Data records
━━━━━━━━━━━━━━━━━━━━━━━━━━━━━━
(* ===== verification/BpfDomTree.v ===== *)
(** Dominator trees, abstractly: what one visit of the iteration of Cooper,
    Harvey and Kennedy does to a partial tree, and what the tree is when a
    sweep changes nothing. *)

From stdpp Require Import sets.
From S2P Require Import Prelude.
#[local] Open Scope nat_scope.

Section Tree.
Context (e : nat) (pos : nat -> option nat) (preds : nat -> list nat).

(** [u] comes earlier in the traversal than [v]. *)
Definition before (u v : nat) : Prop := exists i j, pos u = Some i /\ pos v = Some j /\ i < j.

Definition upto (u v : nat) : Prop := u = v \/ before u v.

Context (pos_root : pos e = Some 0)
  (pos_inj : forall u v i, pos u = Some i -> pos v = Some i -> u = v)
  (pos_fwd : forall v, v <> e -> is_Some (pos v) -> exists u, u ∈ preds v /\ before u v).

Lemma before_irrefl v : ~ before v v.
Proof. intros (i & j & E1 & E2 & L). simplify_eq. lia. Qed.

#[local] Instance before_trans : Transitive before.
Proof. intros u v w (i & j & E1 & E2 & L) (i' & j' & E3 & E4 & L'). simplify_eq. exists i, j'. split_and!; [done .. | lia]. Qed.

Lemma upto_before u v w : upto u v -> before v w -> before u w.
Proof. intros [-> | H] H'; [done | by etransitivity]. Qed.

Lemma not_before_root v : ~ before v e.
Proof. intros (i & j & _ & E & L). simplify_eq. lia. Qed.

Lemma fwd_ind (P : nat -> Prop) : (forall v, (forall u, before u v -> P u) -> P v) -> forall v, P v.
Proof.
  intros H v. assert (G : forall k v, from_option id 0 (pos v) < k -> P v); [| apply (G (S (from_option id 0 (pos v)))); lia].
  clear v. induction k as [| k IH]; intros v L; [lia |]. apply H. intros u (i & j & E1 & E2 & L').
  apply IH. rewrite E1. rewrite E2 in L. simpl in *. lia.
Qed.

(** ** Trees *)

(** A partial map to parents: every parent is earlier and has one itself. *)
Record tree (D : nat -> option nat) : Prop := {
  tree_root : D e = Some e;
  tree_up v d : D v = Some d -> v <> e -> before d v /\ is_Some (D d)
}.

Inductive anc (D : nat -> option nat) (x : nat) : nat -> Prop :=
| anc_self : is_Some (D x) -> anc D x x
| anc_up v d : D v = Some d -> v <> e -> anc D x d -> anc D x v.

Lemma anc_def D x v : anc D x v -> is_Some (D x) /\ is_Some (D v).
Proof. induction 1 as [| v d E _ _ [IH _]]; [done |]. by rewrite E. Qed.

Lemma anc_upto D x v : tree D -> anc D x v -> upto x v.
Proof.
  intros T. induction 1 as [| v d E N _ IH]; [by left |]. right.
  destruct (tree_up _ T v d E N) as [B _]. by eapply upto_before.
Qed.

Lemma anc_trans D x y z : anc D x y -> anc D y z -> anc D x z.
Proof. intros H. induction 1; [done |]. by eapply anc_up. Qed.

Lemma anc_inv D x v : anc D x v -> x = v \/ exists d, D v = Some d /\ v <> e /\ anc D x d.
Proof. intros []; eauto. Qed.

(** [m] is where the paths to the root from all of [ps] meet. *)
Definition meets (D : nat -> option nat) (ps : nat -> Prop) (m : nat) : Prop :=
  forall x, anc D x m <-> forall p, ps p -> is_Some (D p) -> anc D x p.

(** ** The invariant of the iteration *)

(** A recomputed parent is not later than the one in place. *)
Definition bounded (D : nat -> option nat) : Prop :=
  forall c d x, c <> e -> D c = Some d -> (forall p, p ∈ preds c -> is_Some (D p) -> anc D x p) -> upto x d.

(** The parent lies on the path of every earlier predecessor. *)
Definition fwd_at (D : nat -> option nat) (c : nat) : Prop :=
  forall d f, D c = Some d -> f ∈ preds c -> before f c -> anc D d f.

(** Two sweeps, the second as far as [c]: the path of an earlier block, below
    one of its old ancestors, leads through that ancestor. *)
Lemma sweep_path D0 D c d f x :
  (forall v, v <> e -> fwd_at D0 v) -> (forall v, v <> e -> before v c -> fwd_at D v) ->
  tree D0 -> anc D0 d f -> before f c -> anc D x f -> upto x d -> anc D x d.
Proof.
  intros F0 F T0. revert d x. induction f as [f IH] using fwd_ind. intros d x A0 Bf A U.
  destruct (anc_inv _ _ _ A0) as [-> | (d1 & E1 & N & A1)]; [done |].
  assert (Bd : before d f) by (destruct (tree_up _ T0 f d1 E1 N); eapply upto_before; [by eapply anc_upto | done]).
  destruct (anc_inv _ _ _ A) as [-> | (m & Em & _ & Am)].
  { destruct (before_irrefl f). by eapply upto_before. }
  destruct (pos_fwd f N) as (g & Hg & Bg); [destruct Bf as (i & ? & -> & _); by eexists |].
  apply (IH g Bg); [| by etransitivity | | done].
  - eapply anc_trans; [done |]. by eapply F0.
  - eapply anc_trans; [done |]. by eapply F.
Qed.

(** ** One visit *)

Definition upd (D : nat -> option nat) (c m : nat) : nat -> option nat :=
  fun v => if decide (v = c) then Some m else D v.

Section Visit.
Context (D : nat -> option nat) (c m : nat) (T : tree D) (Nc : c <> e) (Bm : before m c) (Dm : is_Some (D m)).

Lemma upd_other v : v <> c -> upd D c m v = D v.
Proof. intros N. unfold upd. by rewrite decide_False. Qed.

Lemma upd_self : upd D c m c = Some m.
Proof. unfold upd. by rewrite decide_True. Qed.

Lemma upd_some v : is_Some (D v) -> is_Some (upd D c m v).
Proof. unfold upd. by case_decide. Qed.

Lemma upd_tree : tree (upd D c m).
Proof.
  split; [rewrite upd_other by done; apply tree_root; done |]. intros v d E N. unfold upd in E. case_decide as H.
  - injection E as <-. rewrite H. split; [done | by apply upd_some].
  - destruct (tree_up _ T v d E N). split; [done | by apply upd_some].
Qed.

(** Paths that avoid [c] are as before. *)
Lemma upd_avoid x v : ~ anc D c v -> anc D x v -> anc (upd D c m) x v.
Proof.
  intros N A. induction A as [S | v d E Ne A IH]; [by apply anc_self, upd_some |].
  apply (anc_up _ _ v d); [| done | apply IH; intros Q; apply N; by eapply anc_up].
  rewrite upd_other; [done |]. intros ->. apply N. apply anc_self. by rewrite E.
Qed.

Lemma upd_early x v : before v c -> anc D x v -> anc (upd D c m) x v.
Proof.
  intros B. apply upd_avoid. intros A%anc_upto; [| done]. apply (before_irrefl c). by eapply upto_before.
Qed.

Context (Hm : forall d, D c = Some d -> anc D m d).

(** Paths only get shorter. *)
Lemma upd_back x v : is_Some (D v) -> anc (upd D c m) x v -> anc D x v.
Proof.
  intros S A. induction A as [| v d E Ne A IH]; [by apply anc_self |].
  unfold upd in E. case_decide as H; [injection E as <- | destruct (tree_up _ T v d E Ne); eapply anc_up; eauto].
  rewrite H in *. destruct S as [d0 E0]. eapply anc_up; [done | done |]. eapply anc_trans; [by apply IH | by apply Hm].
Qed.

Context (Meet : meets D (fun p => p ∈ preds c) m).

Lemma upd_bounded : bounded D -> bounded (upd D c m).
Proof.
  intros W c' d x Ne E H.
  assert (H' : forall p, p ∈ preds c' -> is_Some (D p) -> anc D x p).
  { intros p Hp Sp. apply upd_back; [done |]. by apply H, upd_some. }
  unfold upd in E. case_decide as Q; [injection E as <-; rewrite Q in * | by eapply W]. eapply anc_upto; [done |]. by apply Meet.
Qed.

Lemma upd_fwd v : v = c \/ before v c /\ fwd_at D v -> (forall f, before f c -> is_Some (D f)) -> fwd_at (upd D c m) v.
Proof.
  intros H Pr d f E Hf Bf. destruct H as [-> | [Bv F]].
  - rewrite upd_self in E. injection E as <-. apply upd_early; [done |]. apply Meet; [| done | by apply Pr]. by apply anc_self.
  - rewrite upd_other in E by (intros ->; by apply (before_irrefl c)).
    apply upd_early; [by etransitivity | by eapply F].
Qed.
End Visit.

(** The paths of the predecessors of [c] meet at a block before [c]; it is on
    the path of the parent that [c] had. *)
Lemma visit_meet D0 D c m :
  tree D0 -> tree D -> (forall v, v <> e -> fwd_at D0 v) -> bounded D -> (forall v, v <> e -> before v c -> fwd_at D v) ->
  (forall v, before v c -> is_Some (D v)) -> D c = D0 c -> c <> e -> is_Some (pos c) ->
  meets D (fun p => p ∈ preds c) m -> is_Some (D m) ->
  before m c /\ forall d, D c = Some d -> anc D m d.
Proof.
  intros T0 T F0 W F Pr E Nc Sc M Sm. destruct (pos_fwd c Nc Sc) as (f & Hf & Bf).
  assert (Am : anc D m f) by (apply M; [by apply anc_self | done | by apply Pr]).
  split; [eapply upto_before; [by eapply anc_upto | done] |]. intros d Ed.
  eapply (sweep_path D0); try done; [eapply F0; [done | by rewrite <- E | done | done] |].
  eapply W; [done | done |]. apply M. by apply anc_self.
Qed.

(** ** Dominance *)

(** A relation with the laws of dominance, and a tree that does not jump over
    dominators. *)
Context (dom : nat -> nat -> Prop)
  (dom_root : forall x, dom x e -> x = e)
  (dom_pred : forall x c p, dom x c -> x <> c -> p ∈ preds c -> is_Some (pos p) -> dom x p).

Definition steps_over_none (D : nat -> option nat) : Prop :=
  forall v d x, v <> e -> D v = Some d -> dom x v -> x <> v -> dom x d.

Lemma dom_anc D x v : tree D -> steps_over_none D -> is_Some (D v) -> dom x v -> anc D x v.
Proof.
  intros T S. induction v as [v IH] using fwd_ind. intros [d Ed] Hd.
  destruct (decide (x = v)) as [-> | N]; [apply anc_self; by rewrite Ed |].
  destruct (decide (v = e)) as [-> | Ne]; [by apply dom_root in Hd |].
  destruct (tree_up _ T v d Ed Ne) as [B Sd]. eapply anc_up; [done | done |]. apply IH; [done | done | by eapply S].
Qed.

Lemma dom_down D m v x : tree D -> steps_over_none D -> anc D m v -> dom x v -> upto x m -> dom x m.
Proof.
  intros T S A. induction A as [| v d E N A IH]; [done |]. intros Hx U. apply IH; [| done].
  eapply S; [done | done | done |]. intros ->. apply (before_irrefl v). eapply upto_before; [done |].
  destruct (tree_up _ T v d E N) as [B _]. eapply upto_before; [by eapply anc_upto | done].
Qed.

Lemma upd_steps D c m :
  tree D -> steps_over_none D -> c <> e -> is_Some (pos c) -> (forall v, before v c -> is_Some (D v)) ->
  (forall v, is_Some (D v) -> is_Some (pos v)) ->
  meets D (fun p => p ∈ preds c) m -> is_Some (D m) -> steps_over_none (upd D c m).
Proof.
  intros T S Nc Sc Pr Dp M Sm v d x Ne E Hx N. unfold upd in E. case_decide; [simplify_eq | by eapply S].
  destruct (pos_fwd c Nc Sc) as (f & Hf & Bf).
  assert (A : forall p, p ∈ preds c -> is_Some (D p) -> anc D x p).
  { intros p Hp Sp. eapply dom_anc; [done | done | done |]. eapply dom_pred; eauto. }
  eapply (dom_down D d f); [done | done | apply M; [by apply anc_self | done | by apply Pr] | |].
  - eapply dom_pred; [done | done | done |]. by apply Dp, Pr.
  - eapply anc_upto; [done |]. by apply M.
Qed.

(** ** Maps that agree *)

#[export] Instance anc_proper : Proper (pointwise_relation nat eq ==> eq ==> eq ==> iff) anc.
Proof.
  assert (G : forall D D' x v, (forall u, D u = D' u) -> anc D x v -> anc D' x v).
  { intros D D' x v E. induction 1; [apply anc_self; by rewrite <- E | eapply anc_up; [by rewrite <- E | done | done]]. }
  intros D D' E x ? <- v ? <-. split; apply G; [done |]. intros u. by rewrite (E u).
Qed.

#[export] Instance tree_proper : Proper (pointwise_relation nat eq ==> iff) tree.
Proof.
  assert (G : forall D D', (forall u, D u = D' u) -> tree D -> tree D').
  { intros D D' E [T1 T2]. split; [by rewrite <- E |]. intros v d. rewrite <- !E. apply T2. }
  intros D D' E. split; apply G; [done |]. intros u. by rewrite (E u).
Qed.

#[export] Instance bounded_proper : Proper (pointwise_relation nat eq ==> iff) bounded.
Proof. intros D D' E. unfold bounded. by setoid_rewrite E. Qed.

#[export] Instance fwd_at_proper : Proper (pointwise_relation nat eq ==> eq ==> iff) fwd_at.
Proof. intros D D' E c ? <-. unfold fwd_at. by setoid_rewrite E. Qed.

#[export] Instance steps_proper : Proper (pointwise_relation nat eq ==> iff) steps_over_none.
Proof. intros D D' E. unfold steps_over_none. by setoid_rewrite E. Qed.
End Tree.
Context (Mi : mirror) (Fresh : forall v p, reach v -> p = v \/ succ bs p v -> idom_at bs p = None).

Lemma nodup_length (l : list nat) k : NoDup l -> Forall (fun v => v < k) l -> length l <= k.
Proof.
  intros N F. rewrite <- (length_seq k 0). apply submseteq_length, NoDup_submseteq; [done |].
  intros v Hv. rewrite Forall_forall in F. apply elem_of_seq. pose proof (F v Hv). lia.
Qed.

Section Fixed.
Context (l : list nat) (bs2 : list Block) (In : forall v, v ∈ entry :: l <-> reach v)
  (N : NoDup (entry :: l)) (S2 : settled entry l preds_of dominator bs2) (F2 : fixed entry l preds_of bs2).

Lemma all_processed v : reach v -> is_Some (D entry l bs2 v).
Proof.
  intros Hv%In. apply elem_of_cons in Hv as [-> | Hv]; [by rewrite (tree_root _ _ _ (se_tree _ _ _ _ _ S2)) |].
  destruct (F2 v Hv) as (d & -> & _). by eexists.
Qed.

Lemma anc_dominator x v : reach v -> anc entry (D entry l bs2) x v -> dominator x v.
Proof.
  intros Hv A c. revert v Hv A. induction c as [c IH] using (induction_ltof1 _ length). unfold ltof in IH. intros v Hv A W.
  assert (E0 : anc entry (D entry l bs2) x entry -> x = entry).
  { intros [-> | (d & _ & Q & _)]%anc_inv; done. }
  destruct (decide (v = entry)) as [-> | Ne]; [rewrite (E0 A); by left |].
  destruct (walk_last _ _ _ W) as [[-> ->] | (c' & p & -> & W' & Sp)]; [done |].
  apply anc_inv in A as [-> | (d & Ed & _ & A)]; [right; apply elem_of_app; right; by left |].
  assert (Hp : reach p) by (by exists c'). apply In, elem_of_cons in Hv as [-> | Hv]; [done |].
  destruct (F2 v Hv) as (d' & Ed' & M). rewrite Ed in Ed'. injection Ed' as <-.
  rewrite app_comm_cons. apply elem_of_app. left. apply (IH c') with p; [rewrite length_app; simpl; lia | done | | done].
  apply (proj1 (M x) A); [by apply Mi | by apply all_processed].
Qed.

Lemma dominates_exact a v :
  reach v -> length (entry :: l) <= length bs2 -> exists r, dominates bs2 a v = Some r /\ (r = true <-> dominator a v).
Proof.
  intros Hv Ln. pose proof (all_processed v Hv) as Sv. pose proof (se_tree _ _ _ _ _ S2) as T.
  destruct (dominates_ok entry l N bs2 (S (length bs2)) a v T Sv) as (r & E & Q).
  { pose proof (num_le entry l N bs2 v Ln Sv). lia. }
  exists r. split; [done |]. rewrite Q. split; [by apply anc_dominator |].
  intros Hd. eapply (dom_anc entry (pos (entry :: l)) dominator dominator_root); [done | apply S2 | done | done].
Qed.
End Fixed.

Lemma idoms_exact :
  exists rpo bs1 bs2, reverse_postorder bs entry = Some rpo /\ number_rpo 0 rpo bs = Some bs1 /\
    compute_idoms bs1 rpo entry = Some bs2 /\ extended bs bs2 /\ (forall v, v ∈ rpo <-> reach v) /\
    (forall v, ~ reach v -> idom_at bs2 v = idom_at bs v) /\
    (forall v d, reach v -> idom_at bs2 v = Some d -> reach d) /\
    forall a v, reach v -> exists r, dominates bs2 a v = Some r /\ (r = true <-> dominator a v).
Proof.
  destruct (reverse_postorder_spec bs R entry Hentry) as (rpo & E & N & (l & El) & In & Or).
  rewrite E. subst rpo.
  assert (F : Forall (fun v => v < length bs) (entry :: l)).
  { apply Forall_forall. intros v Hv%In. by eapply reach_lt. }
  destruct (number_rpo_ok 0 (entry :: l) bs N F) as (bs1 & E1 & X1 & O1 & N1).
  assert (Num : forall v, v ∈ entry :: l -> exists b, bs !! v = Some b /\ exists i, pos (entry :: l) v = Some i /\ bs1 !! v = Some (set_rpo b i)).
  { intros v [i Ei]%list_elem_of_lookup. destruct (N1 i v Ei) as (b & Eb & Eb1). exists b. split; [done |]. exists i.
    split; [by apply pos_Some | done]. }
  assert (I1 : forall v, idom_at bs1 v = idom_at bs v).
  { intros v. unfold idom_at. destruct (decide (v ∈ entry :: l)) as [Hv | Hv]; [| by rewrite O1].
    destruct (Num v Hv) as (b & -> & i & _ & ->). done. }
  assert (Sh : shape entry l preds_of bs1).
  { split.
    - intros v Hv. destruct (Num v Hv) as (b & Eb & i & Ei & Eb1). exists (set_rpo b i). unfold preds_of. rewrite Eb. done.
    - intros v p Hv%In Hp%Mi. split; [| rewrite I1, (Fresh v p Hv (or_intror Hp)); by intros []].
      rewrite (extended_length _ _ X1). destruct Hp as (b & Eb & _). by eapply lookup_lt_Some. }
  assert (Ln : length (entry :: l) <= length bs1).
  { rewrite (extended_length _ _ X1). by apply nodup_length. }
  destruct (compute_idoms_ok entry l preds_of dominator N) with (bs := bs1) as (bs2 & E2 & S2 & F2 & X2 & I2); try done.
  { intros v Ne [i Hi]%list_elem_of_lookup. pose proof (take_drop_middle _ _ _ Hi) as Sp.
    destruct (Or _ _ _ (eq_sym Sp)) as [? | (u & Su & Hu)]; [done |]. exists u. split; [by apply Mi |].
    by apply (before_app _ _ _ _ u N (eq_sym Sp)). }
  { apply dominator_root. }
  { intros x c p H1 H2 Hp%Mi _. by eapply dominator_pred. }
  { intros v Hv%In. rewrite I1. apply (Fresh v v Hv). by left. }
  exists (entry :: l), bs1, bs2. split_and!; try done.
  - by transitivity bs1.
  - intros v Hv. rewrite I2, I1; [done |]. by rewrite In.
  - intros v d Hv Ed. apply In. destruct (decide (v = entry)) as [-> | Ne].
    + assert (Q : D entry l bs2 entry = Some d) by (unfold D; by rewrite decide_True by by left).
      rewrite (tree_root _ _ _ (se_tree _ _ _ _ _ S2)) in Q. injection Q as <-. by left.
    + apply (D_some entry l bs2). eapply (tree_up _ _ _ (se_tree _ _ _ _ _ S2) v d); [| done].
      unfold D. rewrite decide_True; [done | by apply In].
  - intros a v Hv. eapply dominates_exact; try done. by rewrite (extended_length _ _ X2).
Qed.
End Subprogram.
━━━━━━━━━━━━━━━━━━━━━━━━━━━━━━
**YOUR ASSIGNMENT**
Emit an exact copy of the lines spanning the start of the records to the line containing "Proof. intros u", inclusive, and no other output.

**ANSWER AREA**
(* ===== verification/BpfDomTree.v ===== *)
(** Dominator trees, abstractly: what one visit of the iteration of Cooper,
    Harvey and Kennedy does to a partial tree, and what the tree is when a
    sweep changes nothing. *)

From stdpp Require Import sets.
From S2P Require Import Prelude.
#[local] Open Scope nat_scope.

Section Tree.
Context (e : nat) (pos : nat -> option nat) (preds : nat -> list nat).

(** [u] comes earlier in the traversal than [v]. *)
Definition before (u v : nat) : Prop := exists i j, pos u = Some i /\ pos v = Some j /\ i < j.

Definition upto (u v : nat) : Prop := u = v \/ before u v.

Context (pos_root : pos e = Some 0)
  (pos_inj : forall u v i, pos u = Some i -> pos v = Some i -> u = v)
  (pos_fwd : forall v, v <> e -> is_Some (pos v) -> exists u, u ∈ preds v /\ before u v).

Lemma before_irrefl v : ~ before v v.
Proof. intros (i & j & E1 & E2 & L). simplify_eq. lia. Qed.

#[local] Instance before_trans : Transitive before.
Proof. intros u v w (i & j & E1 & E2 & L) (i' & j' & E3 & E4 & L'). simplify_eq. exists i, j'. split_and!; [done .. | lia]. Qed.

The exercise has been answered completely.